■ Data
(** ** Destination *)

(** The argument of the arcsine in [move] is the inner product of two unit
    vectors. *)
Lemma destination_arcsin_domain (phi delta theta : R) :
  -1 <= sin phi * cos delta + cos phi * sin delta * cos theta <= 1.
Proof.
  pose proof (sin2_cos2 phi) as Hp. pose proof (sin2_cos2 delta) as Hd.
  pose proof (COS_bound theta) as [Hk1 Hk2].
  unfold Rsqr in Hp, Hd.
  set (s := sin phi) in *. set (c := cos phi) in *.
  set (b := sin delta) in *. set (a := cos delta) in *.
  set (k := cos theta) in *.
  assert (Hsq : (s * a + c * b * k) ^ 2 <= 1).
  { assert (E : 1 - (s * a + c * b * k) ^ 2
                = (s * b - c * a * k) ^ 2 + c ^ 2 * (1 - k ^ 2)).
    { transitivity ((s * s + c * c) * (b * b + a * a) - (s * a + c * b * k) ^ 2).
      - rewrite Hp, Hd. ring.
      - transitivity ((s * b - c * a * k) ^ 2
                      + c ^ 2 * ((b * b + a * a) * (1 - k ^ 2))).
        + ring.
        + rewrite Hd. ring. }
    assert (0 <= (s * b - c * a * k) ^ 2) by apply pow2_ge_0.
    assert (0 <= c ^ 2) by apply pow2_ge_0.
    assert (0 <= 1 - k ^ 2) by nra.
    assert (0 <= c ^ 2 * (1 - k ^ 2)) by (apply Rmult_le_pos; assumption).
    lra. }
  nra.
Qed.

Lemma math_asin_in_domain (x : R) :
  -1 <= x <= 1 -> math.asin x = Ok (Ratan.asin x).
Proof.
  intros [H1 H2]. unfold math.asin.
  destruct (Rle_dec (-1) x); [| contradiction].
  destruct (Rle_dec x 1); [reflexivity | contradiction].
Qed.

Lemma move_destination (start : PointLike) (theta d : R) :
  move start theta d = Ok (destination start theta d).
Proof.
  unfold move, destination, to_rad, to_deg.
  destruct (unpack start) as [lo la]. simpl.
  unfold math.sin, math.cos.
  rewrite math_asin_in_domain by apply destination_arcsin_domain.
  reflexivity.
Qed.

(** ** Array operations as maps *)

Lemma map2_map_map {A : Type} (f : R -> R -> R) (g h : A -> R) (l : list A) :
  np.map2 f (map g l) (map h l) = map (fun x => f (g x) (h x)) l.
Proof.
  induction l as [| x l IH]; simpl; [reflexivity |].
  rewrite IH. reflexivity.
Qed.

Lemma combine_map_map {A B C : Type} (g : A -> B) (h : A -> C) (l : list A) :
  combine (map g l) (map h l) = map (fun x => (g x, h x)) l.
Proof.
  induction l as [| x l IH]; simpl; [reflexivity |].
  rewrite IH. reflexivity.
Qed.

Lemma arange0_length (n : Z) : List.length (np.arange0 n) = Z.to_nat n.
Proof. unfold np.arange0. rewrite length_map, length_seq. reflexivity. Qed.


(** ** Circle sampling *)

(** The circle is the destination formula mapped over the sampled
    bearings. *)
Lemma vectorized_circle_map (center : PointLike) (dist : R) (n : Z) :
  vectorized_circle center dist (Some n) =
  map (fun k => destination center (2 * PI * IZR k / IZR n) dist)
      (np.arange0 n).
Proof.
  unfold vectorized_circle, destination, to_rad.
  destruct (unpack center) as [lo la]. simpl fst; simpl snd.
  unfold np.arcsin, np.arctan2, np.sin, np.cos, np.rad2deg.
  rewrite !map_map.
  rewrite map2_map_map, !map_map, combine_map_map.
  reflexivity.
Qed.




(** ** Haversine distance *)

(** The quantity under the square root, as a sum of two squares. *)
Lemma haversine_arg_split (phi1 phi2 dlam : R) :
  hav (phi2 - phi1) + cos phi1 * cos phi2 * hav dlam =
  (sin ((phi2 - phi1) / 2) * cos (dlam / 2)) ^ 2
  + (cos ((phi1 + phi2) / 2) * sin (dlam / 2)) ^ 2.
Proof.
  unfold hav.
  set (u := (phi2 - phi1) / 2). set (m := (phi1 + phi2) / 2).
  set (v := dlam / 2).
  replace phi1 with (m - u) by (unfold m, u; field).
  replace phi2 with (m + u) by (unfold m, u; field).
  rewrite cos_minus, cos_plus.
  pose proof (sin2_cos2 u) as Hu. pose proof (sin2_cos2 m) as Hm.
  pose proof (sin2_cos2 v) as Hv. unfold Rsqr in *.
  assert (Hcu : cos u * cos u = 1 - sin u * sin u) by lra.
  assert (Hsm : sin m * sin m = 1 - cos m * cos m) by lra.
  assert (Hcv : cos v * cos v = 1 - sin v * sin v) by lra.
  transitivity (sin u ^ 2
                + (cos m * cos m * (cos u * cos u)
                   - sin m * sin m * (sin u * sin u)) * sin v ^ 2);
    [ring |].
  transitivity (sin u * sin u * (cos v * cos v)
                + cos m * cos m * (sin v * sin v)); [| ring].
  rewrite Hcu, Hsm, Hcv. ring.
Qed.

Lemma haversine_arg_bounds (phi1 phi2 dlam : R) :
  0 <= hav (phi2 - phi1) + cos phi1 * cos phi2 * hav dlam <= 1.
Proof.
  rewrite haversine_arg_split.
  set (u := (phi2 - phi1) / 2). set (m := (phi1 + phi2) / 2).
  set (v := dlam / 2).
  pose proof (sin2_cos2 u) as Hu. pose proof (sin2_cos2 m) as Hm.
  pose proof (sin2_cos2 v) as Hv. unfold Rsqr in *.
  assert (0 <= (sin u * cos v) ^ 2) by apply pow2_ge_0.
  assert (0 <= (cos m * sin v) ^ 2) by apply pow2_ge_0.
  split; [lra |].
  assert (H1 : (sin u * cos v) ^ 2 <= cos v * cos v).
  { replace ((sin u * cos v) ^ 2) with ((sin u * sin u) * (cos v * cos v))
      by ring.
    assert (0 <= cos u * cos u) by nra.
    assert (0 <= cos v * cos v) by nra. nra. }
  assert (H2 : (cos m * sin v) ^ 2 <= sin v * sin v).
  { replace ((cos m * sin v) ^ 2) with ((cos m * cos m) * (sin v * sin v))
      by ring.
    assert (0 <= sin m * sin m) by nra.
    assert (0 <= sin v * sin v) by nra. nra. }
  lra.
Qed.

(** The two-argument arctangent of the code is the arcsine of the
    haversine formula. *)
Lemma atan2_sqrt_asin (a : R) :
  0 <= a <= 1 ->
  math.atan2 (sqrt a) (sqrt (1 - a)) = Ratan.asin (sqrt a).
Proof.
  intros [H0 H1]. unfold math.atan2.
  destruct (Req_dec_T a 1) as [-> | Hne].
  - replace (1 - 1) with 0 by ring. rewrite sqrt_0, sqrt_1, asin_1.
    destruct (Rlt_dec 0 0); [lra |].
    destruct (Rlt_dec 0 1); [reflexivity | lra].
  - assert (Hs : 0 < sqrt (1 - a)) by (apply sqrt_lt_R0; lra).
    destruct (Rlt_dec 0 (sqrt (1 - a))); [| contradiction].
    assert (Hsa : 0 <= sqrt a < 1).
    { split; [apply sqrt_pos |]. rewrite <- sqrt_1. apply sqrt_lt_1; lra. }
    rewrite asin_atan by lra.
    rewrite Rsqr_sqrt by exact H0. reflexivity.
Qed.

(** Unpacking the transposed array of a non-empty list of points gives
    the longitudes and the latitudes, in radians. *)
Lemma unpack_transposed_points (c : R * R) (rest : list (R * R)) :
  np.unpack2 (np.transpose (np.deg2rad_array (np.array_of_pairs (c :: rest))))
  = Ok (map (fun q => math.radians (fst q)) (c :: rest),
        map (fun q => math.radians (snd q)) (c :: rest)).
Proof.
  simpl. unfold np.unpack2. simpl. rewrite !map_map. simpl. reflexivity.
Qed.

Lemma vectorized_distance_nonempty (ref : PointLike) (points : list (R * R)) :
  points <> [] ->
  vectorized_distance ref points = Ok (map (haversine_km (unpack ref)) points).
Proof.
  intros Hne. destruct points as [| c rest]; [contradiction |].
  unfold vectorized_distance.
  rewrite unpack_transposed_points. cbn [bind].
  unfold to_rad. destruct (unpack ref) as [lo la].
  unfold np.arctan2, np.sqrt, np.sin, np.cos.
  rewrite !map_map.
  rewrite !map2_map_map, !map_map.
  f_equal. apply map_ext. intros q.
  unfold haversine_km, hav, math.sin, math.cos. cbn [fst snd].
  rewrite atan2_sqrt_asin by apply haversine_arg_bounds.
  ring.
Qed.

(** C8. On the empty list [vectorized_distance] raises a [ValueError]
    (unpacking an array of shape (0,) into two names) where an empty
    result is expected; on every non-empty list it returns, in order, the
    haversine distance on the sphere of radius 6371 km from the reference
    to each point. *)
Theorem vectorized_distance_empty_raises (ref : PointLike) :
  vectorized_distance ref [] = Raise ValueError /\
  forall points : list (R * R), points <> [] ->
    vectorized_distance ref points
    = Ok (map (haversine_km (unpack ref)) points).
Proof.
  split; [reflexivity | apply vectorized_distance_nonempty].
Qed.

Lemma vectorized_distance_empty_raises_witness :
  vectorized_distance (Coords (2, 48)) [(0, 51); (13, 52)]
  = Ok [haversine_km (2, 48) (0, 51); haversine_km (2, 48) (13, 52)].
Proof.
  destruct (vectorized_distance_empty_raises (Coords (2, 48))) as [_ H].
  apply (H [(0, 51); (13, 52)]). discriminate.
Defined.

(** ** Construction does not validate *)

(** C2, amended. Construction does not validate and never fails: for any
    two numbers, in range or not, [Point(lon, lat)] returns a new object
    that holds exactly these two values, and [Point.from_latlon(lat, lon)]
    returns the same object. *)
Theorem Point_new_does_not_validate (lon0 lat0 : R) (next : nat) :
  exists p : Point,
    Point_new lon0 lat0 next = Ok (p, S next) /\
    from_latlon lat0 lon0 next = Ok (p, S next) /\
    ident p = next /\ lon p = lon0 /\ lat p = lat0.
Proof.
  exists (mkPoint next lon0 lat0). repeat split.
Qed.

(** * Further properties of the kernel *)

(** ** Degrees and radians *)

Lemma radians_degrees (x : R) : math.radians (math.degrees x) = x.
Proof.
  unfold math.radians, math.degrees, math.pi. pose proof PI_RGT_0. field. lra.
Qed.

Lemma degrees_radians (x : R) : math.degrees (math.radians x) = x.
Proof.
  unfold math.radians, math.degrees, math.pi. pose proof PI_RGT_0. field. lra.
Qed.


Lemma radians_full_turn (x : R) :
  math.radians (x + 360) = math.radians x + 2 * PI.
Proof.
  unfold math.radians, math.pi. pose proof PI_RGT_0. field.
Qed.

---

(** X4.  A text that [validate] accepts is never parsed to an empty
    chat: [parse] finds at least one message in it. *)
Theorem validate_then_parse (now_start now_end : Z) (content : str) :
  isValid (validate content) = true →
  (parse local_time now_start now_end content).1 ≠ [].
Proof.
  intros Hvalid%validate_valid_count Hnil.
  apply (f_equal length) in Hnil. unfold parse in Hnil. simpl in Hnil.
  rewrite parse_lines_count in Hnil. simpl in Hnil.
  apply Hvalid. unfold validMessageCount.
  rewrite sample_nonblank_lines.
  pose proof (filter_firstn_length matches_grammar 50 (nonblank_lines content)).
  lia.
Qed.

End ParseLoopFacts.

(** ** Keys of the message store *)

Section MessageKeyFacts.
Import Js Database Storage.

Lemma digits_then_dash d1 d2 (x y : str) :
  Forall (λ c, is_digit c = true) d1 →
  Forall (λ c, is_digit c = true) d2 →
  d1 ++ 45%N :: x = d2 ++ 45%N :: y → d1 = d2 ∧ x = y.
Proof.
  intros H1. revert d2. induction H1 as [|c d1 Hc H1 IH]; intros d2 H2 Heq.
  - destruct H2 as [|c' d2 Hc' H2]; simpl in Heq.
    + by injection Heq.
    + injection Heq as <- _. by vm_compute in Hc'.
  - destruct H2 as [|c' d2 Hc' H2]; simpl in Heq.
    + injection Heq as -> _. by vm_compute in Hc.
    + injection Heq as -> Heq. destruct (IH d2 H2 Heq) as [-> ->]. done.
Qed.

...

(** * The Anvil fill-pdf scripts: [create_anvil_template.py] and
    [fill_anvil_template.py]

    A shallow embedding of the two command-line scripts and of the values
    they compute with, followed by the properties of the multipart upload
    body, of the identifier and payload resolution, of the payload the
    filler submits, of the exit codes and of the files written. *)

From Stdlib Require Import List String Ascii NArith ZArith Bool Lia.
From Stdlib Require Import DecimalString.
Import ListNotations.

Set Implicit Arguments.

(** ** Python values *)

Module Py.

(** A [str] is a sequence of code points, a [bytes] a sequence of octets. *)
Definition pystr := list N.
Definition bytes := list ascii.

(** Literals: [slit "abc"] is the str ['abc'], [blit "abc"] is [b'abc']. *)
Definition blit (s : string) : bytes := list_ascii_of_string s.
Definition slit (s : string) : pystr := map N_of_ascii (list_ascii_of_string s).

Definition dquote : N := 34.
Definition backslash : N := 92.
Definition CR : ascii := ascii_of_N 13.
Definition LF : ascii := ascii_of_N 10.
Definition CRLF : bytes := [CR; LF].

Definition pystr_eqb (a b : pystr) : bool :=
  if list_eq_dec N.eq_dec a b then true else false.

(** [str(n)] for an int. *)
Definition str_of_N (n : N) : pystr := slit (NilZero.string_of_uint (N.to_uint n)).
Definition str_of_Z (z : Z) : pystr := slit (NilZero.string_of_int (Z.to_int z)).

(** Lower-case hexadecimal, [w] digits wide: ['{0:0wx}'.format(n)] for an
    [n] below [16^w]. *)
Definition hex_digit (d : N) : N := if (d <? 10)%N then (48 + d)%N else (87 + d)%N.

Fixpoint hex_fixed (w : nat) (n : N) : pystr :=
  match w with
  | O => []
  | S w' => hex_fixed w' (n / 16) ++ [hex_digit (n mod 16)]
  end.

■ Exercise prompt
Find each line of the data above that holds the word "blit", then copy it.

■ Written response
(** Literals: [slit "abc"] is the str ['abc'], [blit "abc"] is [b'abc']. *)
Definition blit (s : string) : bytes := list_ascii_of_string s.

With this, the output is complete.